Derek Broughton wrote:
> Knapp wrote:
>> What is not perfect on the 
>> home systems is often the hardware and other peoples software that it
>> must interface with anyway. When you release a piece of software it
>> must not work with just one type of hardware but 1000s! It is really
>> impossible to test 1000s of possible hardware types that you might
>> have your software run on and it is not cost effective ether. Zero
>> fault software is the sort of stuff that NASA uses.
>>     
>  
> Like the lander software for Mars missions :-)
>
> You're essentially right, I just can't agree that there's much perfect
> sotware out there.
>   

 From one Discovery show I watched it was more of an error in thought 
process for writing the software than an actual software problem.
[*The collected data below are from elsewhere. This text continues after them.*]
#[local] Instance command_value_inj : Inj (=) (=) command_value.
Proof.
  intros [p|l] [q|k] H; cbn [command_value] in H; [by json_inj; subst|by destruct p|by destruct q|].
  apply object_inj, entries_cons in H as [H _]. apply pair_equal_spec in H as [_ H]. apply object_inj in H.
  apply (inj (List.map _)) in H. by subst.
Qed.

#[local] Instance action_json_inj : Inj (=) (=) action_json.
Proof. by intros [] []. Qed.
#[local] Instance protocol_json_inj : Inj (=) (=) (from_option protocol_json Json_Null).
Proof. by intros [[]|] [[]|]. Qed.
#[local] Instance assigned_json_inj : Inj (=) (=) (from_option port_json Json_Null).
Proof. apply option_json_inj; [apply _|done]. Qed.
#[local] Instance target_json_inj : Inj (=) (=) target_json.
Proof. intros [|a] [|b] H; try done. cbn [target_json] in H. json_inj. by subst. Qed.
#[local] Instance remote_json_inj : Inj (=) (=) (from_option fingerprint_value Json_Null).
Proof. apply option_json_inj; [apply _|done]. Qed.

#[local] Instance attributes_json_inj : Inj (=) (=) attributes_json.
Proof.
  intros [a b c d e] [a' b' c' d' e'] H. unfold attributes_json in H.
  cbn [pa_on_auto_forward pa_elevate_if_needed pa_label pa_require_local_port pa_protocol] in H. json_inj. by subst.
Qed.

#[local] Instance forward_json_inj : Inj (=) (=) forward_json.
Proof.
  intros [a b c d e] [a' b' c' d' e'] H. unfold forward_json in H.
  cbn [fr_requested_local fr_assigned_local fr_target_host fr_target_port fr_attributes] in H. json_inj. by subst.
Qed.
It 
seems that someone thought it would be better if the lander rockets 
pulsed rather than firing continuously. The pulse firing required by the 
software, even when working perfectly, led to instability in the lander 
that caused them to crash. When they rewrote the software to fire 
continuously the lander landed perfectly [ the last mission to the pole 
]. You can't really blame the software or the person that wrote it. The 
blame falls on the engineers and mission planners that wrote the 
requirements for the software.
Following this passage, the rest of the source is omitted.